Donald Trump poinformował 12 lutego o odbytej rozmowie z Władimirem Putinem, w której poruszono kwestie związane z wojną w Ukrainie. Na tę wiadomość zareagował premier Donald Tusk, podkreślając znaczenie pokoju w odniesieniu do konfliktu.
Rozmowy Trumpa z Putinem i Zełenskim
Po rozmowie z rosyjskim dyktatorem, Trump skontaktował się z prezydentem Ukrainy, Wołodymyrem Zełenskim. Rzecznik Kremla, Dmitrij Pieskow, ujawnił, że podczas półtoragodzinnej konwersacji Trump otrzymał zaproszenie do Moskwy.
„Miałem długą i owocną rozmowę telefoniczną z prezydentem Rosji Władimirem Putinem. Dyskutowaliśmy o sytuacji na Ukrainie, Bliskim Wschodzie, energii, sztucznej inteligencji oraz wielu innych sprawach” — napisał Trump na swoim portalu społecznościowym Truth Social.
Prezydent USA zaznaczył, że podczas rozmowy omawiano mocne strony obu narodów i potencjalne korzyści płynące ze współpracy. „Najpierw jednak, obaj zgodziliśmy się, że musimy powstrzymać śmierć milionów ludzi w wyniku konfliktu między Rosją a Ukrainą” — podkreślił Trump, dodając, że Putin odniósł się pozytywnie do hasła „zdrowy rozsądek”, które jest mottem jego kampanii.
Rozpoczęcie negocjacji
„Uzgodniliśmy, że nasze zespoły natychmiast rozpoczną negocjacje, zaczynając od kontaktu z prezydentem Zełenskim, co uczynię teraz” — relacjonował prezydent USA. Dodał również, że poprosił kluczowych członków swojego rządu, w tym sekretarza stanu i doradcę ds. bezpieczeństwa narodowego, o poprowadzenie tych rozmów, które mają zakończyć się sukcesem.
Reakcja Donalda Tuska
Wieczorem tego samego dnia, Donald Tusk zamieścił krótki wpis, w którym podkreślił, jak istotny jest pokój. „Wszystko, czego potrzebujemy, to pokój. Sprawiedliwy pokój” — zaznaczył premier. Wzywał do współpracy Ukrainy, Europy i Stanów Zjednoczonych w celu osiągnięcia tego celu.

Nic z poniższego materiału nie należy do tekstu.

Definition with_write (f : characteristic -> list byte -> completion unit) (w : world)
  : world :=
  {| homey_version := homey_version w; ble_find := ble_find w;
     ble_discover := ble_discover w;
     discoverServices := discoverServices w; getService := getService w;
     getCharacteristic := getCharacteristic w; char_write := f;
     updateRssi := updateRssi w; peripheral_disconnect := peripheral_disconnect w;
     hub_setCapabilityValue := hub_setCapabilityValue w; flow_trigger := flow_trigger w |}.

Definition with_hub (f : capability -> capval -> completion unit) (w : world) : world :=
  {| homey_version := homey_version w; ble_find := ble_find w;
     ble_discover := ble_discover w;
     discoverServices := discoverServices w; getService := getService w;
     getCharacteristic := getCharacteristic w; char_write := char_write w;
     updateRssi := updateRssi w; peripheral_disconnect := peripheral_disconnect w;
     hub_setCapabilityValue := f; flow_trigger := flow_trigger w |}.

Definition with_version (v : option Z) (w : world) : world :=
  {| homey_version := v; ble_find := ble_find w; ble_discover := ble_discover w;
     discoverServices := discoverServices w; getService := getService w;
     getCharacteristic := getCharacteristic w; char_write := char_write w;
     updateRssi := updateRssi w; peripheral_disconnect := peripheral_disconnect w;
     hub_setCapabilityValue := hub_setCapabilityValue w; flow_trigger := flow_trigger w |}.

(** The tag is out of range: [find] rejects. *)
Definition outOfRange : world :=
  with_find (fun _ => Throw (Error "Not found")) (with_discover (Normal []) cooperative).

(** The link comes up but the proprietary service is absent. *)
Definition serviceAbsent : world :=
  with_getService
    (fun p u =>
       if String.eqb u "0000ffe000001000800000805f9b34fb" then Normal None
       else getService cooperative p u)
    cooperative.

(** The link comes up but the standard alert service is absent. *)
Definition alertServiceAbsent : world :=
  with_getService
    (fun p u =>
       if String.eqb u "0000180200001000800000805f9b34fb" then Normal None
       else getService cooperative p u)
    cooperative.

(** The button characteristic is absent. *)
Definition buttonAbsent : world :=
  with_getCharacteristic
    (fun sv u =>
       if String.eqb u "0000ffe100001000800000805f9b34fb" then Normal None
       else getCharacteristic cooperative sv u)
    cooperative.

(** Every characteristic write is rejected by the transport. *)
Definition writeRejected : world :=
  with_write (fun _ _ => Throw (Error "Write failed")) cooperative.

(** The hub rejects every capability write. *)
Definition hubRejects : world :=
  with_hub (fun _ _ => Throw (Error "Capability write rejected")) cooperative.

(** A hub older than version 6: [onInit] returns before connecting. *)
Definition legacyHub : world := with_version (Some 5) cooperative.

(** The tag is not found, and the transport rejects with no reason. *)
Definition findRejectsUndefined : world :=
  with_find (fun _ => Throw Undefined) (with_discover (Normal []) cooperative).
(** The report of a call that passes the validation, for a distance other
    than zero: every field in terms of the formulas of the specification. *)
Lemma simulate_report shuffle dest d mid n min_speed max_speed :
  valid_speed_range min_speed max_speed ->
  (0 <= n)%Z ->
  ~ d == 0 ->
  let speed_profile := shuffle (linspace_samples min_speed max_speed n) in
  simulate_interstellar_travel shuffle dest d mid n min_speed max_speed
  = Ok {| destination := dest;
          distance := d;
          mission_id := mid;
          stages := map (spec_stage d n) (enumerate speed_profile 1);
          total_time :=
            py_round (Qsum (map (spec_stage_time d n) speed_profile)) 2;
          total_distance :=
            py_round (Qsum (map (spec_actual_distance d n) speed_profile)) 2;
          expansion_addition :=
            Finite (py_round
              ((Qsum (map (spec_actual_distance d n) speed_profile) / d - 1)
               * 100) 4) |}.
Proof.
  intros Hv Hn Hd speed_profile. unfold simulate_interstellar_travel.
  apply speed_check_iff in Hv. rewrite Hv. cbn [negb].
  rewrite (linspace_ok _ _ _ Hn). fold speed_profile.
  unfold expansion_impact.
  destruct (Qeq_bool d 0) eqn:E; [apply Qeq_bool_iff in E; contradiction|].
  cbn [round_float64].
  rewrite run_stages_stages, run_stages_total_time,
    run_stages_total_actual_distance.
  reflexivity.
Qed.

(** The report when the distance is zero and there is at least one stage:
    no exception, and an expansion addition that is not a number. *)
Lemma simulate_report_zero shuffle dest d mid n min_speed max_speed :
  is_shuffle shuffle ->
  valid_speed_range min_speed max_speed ->
  (1 <= n)%Z ->
  d == 0 ->
  let speed_profile := shuffle (linspace_samples min_speed max_speed n) in
  simulate_interstellar_travel shuffle dest d mid n min_speed max_speed
  = Ok {| destination := dest;
          distance := d;
          mission_id := mid;
          stages := map (spec_stage d n) (enumerate speed_profile 1);
          total_time :=
            py_round (Qsum (map (spec_stage_time d n) speed_profile)) 2;
          total_distance :=
            py_round (Qsum (map (spec_actual_distance d n) speed_profile)) 2;
          expansion_addition := NaN |}.
Proof.
  intros Hs Hv Hn Hd speed_profile. unfold simulate_interstellar_travel.
  apply speed_check_iff in Hv. rewrite Hv. cbn [negb].
  rewrite linspace_ok by lia. fold speed_profile.
  unfold expansion_impact.
  apply Qeq_bool_iff in Hd. rewrite Hd.
  rewrite run_stages_stages, run_stages_total_time,
    run_stages_total_actual_distance.
  assert (Hlen : length speed_profile = Z.to_nat n).
  { unfold speed_profile.
    rewrite <- (Permutation_length (Hs _)). apply linspace_samples_length. }
  destruct speed_profile as [|p l]; [simpl in Hlen; lia|].
  reflexivity.
Qed.

Lemma shuffled_length shuffle (start stop : Q) (num : Z) :
  is_shuffle shuffle ->
  length (shuffle (linspace_samples start stop num)) = Z.to_nat num.
Proof.
  intros Hs. rewrite <- (Permutation_length (Hs _)).
  apply linspace_samples_length.
Qed.

(** Every speed of the shuffled profile lies between the two bounds. *)
Lemma shuffled_range shuffle (start stop : Q) (num : Z) (p : Q) :
  is_shuffle shuffle ->
  start <= stop ->
  In p (shuffle (linspace_samples start stop num)) ->
  start <= p /\ p <= stop.
Proof.
  intros Hs Hle Hin. apply (linspace_samples_range start stop num p Hle).
  apply (Permutation_in p (Permutation_sym (Hs _)) Hin).
Qed.

Lemma rev_is_shuffle : is_shuffle (@rev Q).
Proof. intros l. apply Permutation_rev. Qed.

(** * The properties of the specification *)

(** C3.  For valid inputs the call returns a report with exactly
    [num_stages] stages, and their [stage_number] fields, read in order,
    are 1, 2, ..., [num_stages]. *)
Theorem stages_are_numbered_one_to_num_stages
    shuffle dest d mid n min_speed max_speed :
  is_shuffle shuffle ->
  valid_inputs d n min_speed max_speed ->
  exists r,
    simulate_interstellar_travel shuffle dest d mid n min_speed max_speed = Ok r
    /\ Z.of_nat (length (stages r)) = n
    /\ map stage_number (stages r) = one_to n.
Proof.
  intros Hs (Hd & Hn & Hv).
  eexists. split; [apply simulate_report; [exact Hv | lia | lra]|].
  cbn [stages]. rewrite <- !run_stages_stages.
  rewrite run_stages_length, run_stages_numbers, shuffled_length by exact Hs.
  rewrite Z2Nat.id by lia. split; reflexivity.
Qed.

Niezaprzeczalnie, bieżące wydarzenia związane z rozmowami Trumpa i Putina oraz ich konsekwencjami dla Ukrainy i całego świata będą miały kluczowe znaczenie w najbliższym czasie. Co tym razem przyniesie współpraca mocarstw na arenie międzynarodowej? Czas pokaże.